> _Activity_: Return all the lines below in which the string "repeat" appears.

┄┄┄┄┄┄┄┄┄┄┄┄┄┄┄┄┄┄┄┄

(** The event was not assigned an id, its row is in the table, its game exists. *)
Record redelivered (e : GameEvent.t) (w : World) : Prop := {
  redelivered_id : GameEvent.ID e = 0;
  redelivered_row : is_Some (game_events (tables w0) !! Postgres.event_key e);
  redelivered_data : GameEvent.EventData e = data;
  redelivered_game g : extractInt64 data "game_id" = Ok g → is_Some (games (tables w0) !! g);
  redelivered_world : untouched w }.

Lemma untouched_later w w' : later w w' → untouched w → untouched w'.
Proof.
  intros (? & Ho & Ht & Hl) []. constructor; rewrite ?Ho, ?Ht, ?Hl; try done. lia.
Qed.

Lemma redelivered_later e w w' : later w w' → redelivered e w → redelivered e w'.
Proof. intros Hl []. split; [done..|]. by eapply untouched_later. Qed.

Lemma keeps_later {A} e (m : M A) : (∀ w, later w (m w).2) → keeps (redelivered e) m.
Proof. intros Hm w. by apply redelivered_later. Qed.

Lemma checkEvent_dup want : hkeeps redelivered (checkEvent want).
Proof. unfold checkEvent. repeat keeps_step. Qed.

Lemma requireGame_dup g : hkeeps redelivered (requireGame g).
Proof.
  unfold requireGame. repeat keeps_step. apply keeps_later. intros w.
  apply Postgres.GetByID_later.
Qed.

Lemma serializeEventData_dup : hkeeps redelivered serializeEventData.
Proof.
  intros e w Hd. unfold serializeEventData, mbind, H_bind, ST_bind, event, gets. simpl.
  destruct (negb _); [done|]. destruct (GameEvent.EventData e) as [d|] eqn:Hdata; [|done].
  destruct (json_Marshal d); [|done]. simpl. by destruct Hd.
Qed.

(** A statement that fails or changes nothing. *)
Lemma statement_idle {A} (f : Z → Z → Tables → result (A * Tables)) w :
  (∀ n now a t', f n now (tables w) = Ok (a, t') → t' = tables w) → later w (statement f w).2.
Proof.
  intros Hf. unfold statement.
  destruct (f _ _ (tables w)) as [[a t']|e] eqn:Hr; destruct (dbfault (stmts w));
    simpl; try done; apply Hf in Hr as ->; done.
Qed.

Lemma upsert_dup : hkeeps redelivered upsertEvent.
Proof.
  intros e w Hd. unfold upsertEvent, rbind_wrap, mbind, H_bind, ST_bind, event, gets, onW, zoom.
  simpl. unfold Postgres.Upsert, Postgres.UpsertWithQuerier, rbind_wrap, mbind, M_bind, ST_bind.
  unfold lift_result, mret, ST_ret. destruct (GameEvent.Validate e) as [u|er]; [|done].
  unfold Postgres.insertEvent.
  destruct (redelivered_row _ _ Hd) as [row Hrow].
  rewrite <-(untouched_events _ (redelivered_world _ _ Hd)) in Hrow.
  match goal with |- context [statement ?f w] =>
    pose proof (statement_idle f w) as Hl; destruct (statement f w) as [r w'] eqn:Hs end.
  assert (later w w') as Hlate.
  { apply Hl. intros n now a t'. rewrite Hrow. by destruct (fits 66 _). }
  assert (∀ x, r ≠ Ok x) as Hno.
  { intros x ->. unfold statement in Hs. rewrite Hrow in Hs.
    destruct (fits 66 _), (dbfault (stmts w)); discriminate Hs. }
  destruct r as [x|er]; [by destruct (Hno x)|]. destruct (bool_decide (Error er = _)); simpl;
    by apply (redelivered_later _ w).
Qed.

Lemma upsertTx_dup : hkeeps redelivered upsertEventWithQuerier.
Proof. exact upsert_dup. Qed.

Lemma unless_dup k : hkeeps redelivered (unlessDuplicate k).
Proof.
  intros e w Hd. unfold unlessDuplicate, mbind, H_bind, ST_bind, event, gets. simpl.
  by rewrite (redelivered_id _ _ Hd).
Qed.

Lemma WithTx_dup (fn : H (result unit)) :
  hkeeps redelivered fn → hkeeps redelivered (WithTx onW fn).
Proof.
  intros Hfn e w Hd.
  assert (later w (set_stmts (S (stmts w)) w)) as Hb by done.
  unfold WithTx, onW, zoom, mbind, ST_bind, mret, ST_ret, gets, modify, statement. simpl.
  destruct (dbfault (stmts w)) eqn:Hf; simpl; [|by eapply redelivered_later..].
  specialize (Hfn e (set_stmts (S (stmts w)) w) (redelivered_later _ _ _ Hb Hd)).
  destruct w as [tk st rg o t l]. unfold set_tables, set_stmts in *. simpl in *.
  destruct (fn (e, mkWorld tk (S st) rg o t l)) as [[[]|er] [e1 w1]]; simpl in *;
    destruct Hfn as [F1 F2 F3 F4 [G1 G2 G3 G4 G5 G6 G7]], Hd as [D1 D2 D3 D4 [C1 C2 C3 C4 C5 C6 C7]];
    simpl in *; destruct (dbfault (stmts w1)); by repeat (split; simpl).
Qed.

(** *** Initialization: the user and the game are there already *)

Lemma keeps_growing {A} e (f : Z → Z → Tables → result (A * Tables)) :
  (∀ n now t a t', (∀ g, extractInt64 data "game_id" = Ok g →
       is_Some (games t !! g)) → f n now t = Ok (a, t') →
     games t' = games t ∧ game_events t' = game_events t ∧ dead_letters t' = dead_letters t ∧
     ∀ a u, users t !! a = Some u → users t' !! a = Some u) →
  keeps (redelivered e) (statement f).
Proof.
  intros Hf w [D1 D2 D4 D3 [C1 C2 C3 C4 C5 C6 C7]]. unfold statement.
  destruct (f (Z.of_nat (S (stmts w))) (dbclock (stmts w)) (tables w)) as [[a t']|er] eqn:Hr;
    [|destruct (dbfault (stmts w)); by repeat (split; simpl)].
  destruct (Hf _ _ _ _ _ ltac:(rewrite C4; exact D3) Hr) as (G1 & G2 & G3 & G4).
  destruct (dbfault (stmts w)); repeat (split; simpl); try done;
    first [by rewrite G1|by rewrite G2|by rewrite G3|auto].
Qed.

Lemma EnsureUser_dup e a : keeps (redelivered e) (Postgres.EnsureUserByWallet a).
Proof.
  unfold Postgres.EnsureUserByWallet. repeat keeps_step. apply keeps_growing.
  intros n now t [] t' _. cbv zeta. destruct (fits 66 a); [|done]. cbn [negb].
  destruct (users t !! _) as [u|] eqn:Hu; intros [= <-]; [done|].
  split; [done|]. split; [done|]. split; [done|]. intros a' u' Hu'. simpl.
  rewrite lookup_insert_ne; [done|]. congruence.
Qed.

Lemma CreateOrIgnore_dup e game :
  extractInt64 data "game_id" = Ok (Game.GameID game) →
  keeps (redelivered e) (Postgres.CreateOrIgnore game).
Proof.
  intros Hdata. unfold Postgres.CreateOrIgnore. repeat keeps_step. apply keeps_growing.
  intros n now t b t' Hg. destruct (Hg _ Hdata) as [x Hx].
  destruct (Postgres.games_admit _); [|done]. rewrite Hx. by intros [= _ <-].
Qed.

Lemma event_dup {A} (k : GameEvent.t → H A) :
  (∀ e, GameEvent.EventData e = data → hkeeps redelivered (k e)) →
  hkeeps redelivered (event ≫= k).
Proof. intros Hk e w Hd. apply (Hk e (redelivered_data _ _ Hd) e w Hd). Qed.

┄┄┄┄┄┄┄┄┄┄┄┄┄┄┄┄┄┄┄┄

> _Solution for this exercise_:
Proof. unfold checkEvent. repeat keeps_step. Qed.
  unfold requireGame. repeat keeps_step. apply keeps_later. intros w.
    simpl in *; destruct (dbfault (stmts w1)); by repeat (split; simpl).
    [|destruct (dbfault (stmts w)); by repeat (split; simpl)].
  destruct (dbfault (stmts w)); repeat (split; simpl); try done;
  unfold Postgres.EnsureUserByWallet. repeat keeps_step. apply keeps_growing.
  intros Hdata. unfold Postgres.CreateOrIgnore. repeat keeps_step. apply keeps_growing.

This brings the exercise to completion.